Download for local development
If you need capabilities beyond what the Rocket interface offers, such as automated testing, CI/CD pipelines, or custom build steps, download the project as a .zip from the Code toolbar (paid plan required) and continue in your preferred IDE.
Understand the file structure
Familiarize yourself with where things live in the generated project. Knowing the structure helps you navigate Code and make targeted edits without guessing which file to open.
Walk through the primary user flow from start to finish. Can a new user sign up, complete the core action, and see the expected result? If the happy path works, the app is functional.
Test edge cases with empty and extreme data
What happens when a list is empty?
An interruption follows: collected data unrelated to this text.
(** [policyMgr.Apply] on the engine's manager. *)
Definition apply_policy (cfg : Config) (st : EngineState) : result () * EngineState :=
  match Apply newRedis newFilter marshal (mgr st) (world st) cfg with
  | Aborted err m w _ => (Err err, st <| mgr := m |> <| world := w |>)
  | Applied m w snap _ => (Ok tt, st <| mgr := m |> <| world := w |> <| published := snap |>)
  end.

(** The callback given to [WatchConfig]. *)
Definition onReload (cfg : Config) (st : EngineState) : result () * EngineState :=
  if negb (Bool.eqb (Enabled (cfgIdentity cfg)) (identityOn st)) then (Err "identity.enabled changed; restart the engine to apply it", st)
  else match apply_policy cfg st with
       | (Err e, st) => (Err e, st)
       | (Ok _, st) => (Ok tt, count_reload true st)
       end.

Definition onError (st : EngineState) : EngineState := count_reload false st.

(** From the start of the process to its accepting streams: an error exits it. *)
Definition boot (w : W) (cfg : Config) : result EngineState :=
  let st := mkEngineState NewManager w (NewSnapshot None []) (Enabled (cfgIdentity cfg)) false false (0, 0)%Z in
  match apply_policy cfg st with
  | (Err e, _) => Err e
  | (Ok _, st) => Ok (count_reload true st <| serving := true |>)
  end.

(** /readyz *)
Definition readyz (st : EngineState) : Z :=
  if serving st && ready (mgr st) && (negb (identityOn st) || synced st) then 200%Z else 503%Z.

(** ** The watchers *)

Definition applyBytes (data : string) (st : EngineState) : result () * EngineState :=
  match parse data with
  | Err e => (Err e, st)
  | Ok cfg => onReload cfg st
  end.

(** A call to /v1/reload, in the order of its checks, with the status it answers. *)
Definition reload_limit : nat := Z.to_nat (16 * 1024 * 1024).

#[local] Arguments reload_limit : simpl never.

Definition reload_handler (token method authorization : string) (st : EngineState) : Z * EngineState :=
  if negb (String.eqb method "POST") then (405%Z, st)
  else if negb (String.eqb token "") && negb (String.eqb authorization ("Bearer " +++ token)%go) then (401%Z, st)
  else match fetch (getenv "CONFIG_URL") with
       | Err _ => (502%Z, st)
       | Ok resp =>
           if negb (StatusCode resp =? 200)%Z then (502%Z, st)
           else match Body resp with
                | Err _ => (502%Z, st)
                | Ok body =>
                    match applyBytes (take_string reload_limit body) st with
                    | (Err _, st) => (422%Z, onError st)
                    | (Ok _, st) => (200%Z, st)
                    end
                end
       end.

(** The address of the reload endpoint; [None] when it is not served. *)
Definition reload_address (token : string) : option string :=
  if String.eqb (getenv "CONFIG_URL") "" then None
  else Some (or_default (getenv "CONFIG_RELOAD_ADDRESS") (if String.eqb token "" then "127.0.0.1:9002" else ":9002")).

(** A file event: its operations and the name it is about. *)
Inductive Op : Type := OpCreate | OpWrite | OpRemove | OpRename | OpChmod.
Definition concerns (configPath : string) (op : Op) (name : string) : bool :=
  match op with OpChmod => false | _ => String.eqb (GoPath.Base name) (GoPath.Base configPath) || String.eqb (GoPath.Base name) "..data" end.

Definition file_event (configPath : string) (op : Op) (name : string) (st : EngineState) : EngineState :=
  if concerns configPath op name then
    match read_file configPath with
    | Err _ => st
    | Ok data => match applyBytes data st with (Err _, st) => onError st | (Ok _, st) => st end
    end
  else st.

(** [apply] of the ConfigMap watcher. *)
Record K8sState := mkK8sState { lastApplied : nat; engine : EngineState }.

Definition k8s_apply (cm : ConfigMap) (st : K8sState) : K8sState :=
  if (ResourceVersion cm =? lastApplied st)%nat then st
  else match map_get (Data cm) "config.yaml" with
       | None => mkK8sState (lastApplied st) (onError (engine st))
       | Some data =>
           mkK8sState (ResourceVersion cm)
             (match applyBytes data (engine st) with (Err _, e) => onError e | (Ok _, e) => e end)
       end.

(** ** The watch loop and the API server *)

Inductive WatchEvent : Type := Put (cm : ConfigMap) | Deleted (rv : nat).
Definition event_version (e : WatchEvent) : nat := match e with Put cm => ResourceVersion cm | Deleted rv => rv end.

(** Where the loop is: before its Get, between Get and Watch, or receiving, with the
    events not received yet. *)
Inductive Pc : Type := Connecting | Opening (rv : nat) | Watching (queue : list WatchEvent).

Record Sys := mkSys {
  configmap : option ConfigMap;
  history : list WatchEvent;     (* every change, oldest first *)
  pc : Pc;
  watcher : K8sState;
  attempts : list (ConfigMap * bool)   (* versions tried, newest first, and whether they were accepted *)
}.

Definition events_after (rv : nat) (l : list WatchEvent) : list WatchEvent :=
  List.filter (fun e => (rv <? event_version e)%nat) l.

Definition push (p : Pc) (e : WatchEvent) : Pc := match p with Watching q => Watching (q ++ [e]) | p => p end.

(** Applying a version: the state and what is recorded. *)
Definition tried (cm : ConfigMap) (st : K8sState) (l : list (ConfigMap * bool)) : list (ConfigMap * bool) :=
  if (ResourceVersion cm =? lastApplied st)%nat then l
  else match map_get (Data cm) "config.yaml" with
       | None => l
       | Some data => (cm, is_ok (applyBytes data (engine st)).1) :: l
       end.

Definition on_engine (f : EngineState -> EngineState) (s : K8sState) : K8sState := mkK8sState (lastApplied s) (f (engine s)).

Inductive sys_step : Sys -> Sys -> Prop :=
(** the ConfigMap is created or changed, or deleted *)
| sys_put c h p w l cm : (forall e, e ∈ h -> event_version e < ResourceVersion cm)%nat ->
    sys_step (mkSys c h p w l) (mkSys (Some cm) (h ++ [Put cm]) (push p (Put cm)) w l)
| sys_delete c h p w l rv : (forall e, e ∈ h -> event_version e < rv)%nat ->
    sys_step (mkSys c h p w l) (mkSys None (h ++ [Deleted rv]) (push p (Deleted rv)) w l)
(** the loop *)
| sys_get cm h w l :
    sys_step (mkSys (Some cm) h Connecting w l) (mkSys (Some cm) h (Opening (ResourceVersion cm)) (k8s_apply cm w) (tried cm w l))
| sys_get_fails c h w l : sys_step (mkSys c h Connecting w l) (mkSys c h Connecting (on_engine onError w) l)
| sys_watch c h w l rv : sys_step (mkSys c h (Opening rv) w l) (mkSys c h (Watching (events_after rv h)) w l)
| sys_watch_fails c h w l rv : sys_step (mkSys c h (Opening rv) w l) (mkSys c h Connecting (on_engine onError w) l)
| sys_put_event c h cm q w l :
    sys_step (mkSys c h (Watching (Put cm :: q)) w l) (mkSys c h (Watching q) (k8s_apply cm w) (tried cm w l))
| sys_other_event c h rv q w l : sys_step (mkSys c h (Watching (Deleted rv :: q)) w l) (mkSys c h (Watching q) w l)
| sys_closed c h q w l : sys_step (mkSys c h (Watching q) w l) (mkSys c h Connecting w l)
(** requests, and identity updates, between reloads *)
| sys_serve c h p w l w' : sys_step (mkSys c h p w l) (mkSys c h p (on_engine (fun e => e <| world := w' |>) w) l)
| sys_synced c h p w l : sys_step (mkSys c h p w l) (mkSys c h p (on_engine (fun e => e <| synced := true |>) w) l).

(** After a boot from a ConfigMap; the history starts with the version read. *)
Inductive booted : Sys -> Prop :=
| booted_k8s cm data cfg w st : map_get (Data cm) "config.yaml" = Some data -> parse data = Ok cfg -> boot w cfg = Ok st ->
    booted (mkSys (Some cm) [Put cm] Connecting (mkK8sState (ResourceVersion cm) st) [(cm, true)]).

Definition sys_reachable (s : Sys) : Prop := exists s0, booted s0 /\ rtc sys_step s0 s.

(** The configuration of the newest accepted version. *)
Fixpoint accepted (l : list (ConfigMap * bool)) : option ConfigMap :=
  match l with
  | [] => None
  | (cm, true) :: _ => Some cm
  | (_, false) :: l => accepted l
  end.

(** A version is dealt with: it was tried, or it has no configuration. *)
Definition handled (cm : ConfigMap) (rv : nat) : Prop := map_get (Data cm) "config.yaml" = None \/ rv = ResourceVersion cm.

Definition queue_of (s : Sys) : option (list WatchEvent) :=
  match pc s with Connecting => None | Opening rv => Some (events_after rv (history s)) | Watching q => Some q end.

(** The snapshot serves the configuration of the newest accepted version. *)
Definition serves (s : Sys) : Prop :=
  exists cm data cfg, accepted (attempts s) = Some cm /\ map_get (Data cm) "config.yaml" = Some data /\
    parse data = Ok cfg /\ snapConfig (published (engine (watcher s))) = Some cfg /\
    Enabled (cfgIdentity cfg) = identityOn (engine (watcher s)).

(** Every change the loop has not seen is waiting for it, and the newest last. *)
Definition follows (s : Sys) : Prop :=
  match queue_of s, configmap s with
  | Some [], Some cm => handled cm (lastApplied (watcher s))
  | Some q, Some cm => last q = Some (Put cm)
  | _, _ => True
  end.

Record sys_inv (s : Sys) : Prop := {
  inv_serves : serves s;
  inv_follows : follows s;
  inv_last : exists cm b l, attempts s = (cm, b) :: l /\ ResourceVersion cm = lastApplied (watcher s);
  inv_tried : forall cm b, (cm, b) ∈ attempts s -> Put cm ∈ history s;
  inv_current : forall cm, configmap s = Some cm -> last (history s) = Some (Put cm);
  inv_sorted : forall e e', e ∈ history s -> e' ∈ history s -> event_version e = event_version e' -> e = e';
  inv_newest : forall e e', last (history s) = Some e -> e' ∈ history s -> (event_version e' <= event_version e)%nat;
  inv_queue : match pc s with
              | Connecting => True
              | Opening rv => exists e, e ∈ history s /\ event_version e = rv
              | Watching q => forall e, e ∈ q -> e ∈ history s
              end
}.

(** ** Lemmas *)

(** A version that is refused keeps the policy; one that is accepted is the policy. *)
Lemma applyBytes_spec data st :
  identityOn (applyBytes data st).2 = identityOn st /\
  match (applyBytes data st).1 with
  | Err _ => published (applyBytes data st).2 = published st
  | Ok _ => exists cfg, parse data = Ok cfg /\ snapConfig (published (applyBytes data st).2) = Some cfg /\
      Enabled (cfgIdentity cfg) = identityOn st
  end.
Proof.
  unfold applyBytes, onReload, apply_policy, Apply. destruct (parse data) as [cfg|e]; [|done].
  destruct (Bool.eqb _ _) eqn:E; [apply eqb_prop in E|done]. cbn [negb].
  destruct (build _ _ _ _ _ _) as [b [err|]]; cbn; split; try done. by exists cfg.
Qed.

Lemma reload_keeps_policy data st e : (applyBytes data st).1 = Err e -> published (applyBytes data st).2 = published st.
Proof. intros H. destruct (applyBytes_spec data st) as [_ Hs]. by rewrite H in Hs. Qed.

(** The reload endpoint: only an authorised POST reaches the policy, 200 means the
    fetched configuration is in force and every other answer that it is not. *)
Lemma reload_handler_spec token method auth st :
  let r := reload_handler token method auth st in
  (r.1 = 200%Z -> method = "POST" /\ (token = "" \/ auth = ("Bearer " +++ token)%go) /\
     exists resp body cfg, fetch (getenv "CONFIG_URL") = Ok resp /\ StatusCode resp = 200%Z /\ Body resp = Ok body /\
       parse (take_string reload_limit body) = Ok cfg /\ snapConfig (published r.2) = Some cfg) /\
  (r.1 <> 200%Z -> published r.2 = published st) /\
  (r.1 = 401%Z \/ r.1 = 405%Z \/ r.1 = 502%Z -> r.2 = st).
Proof.
  unfold reload_handler. generalize reload_limit as limit. intros limit.
  destruct (String.eqb_spec method "POST") as [->|]; cbn [negb]; [|cbn [fst snd]; naive_solver].
  destruct (negb (String.eqb token "") && _) eqn:Ea; [cbn [fst snd]; naive_solver|].
  assert (token = "" \/ auth = ("Bearer " +++ token)%go) as Hauth.
  { apply andb_false_iff in Ea as [H|H]; apply negb_false_iff, String.eqb_eq in H; auto. }
  destruct (fetch _) as [resp|]; [|cbn [fst snd]; naive_solver].
  destruct (Z.eqb_spec (StatusCode resp) 200); cbn [negb]; [|cbn [fst snd]; naive_solver].
  destruct (Body resp) as [body|] eqn:Eb; [|cbn [fst snd]; naive_solver].
  destruct (applyBytes_spec (take_string limit body) st) as [_ Hs].
  destruct (applyBytes _ st) as [[u|err] st']; cbn [fst snd] in *.
  - destruct Hs as (cfg & Hp & Hsn & _). cbn [fst snd]. naive_solver.
  - cbn [fst snd]. naive_solver.
Qed.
When a text field has 1,000 characters? When no image is provided? These edge cases reveal missing error handling and broken layouts.
Test on mobile
Resize the preview panel to mobile width (375px) and navigate every page. Mobile breakpoints are where most layout issues appear - overlapping elements, text overflow, unreachable buttons.
Test with fresh eyes
After working on an app for hours, you lose perspective. Share the preview with someone who has not seen it. Fresh eyes catch confusing navigation, unclear copy, and broken flows that you may have become blind to.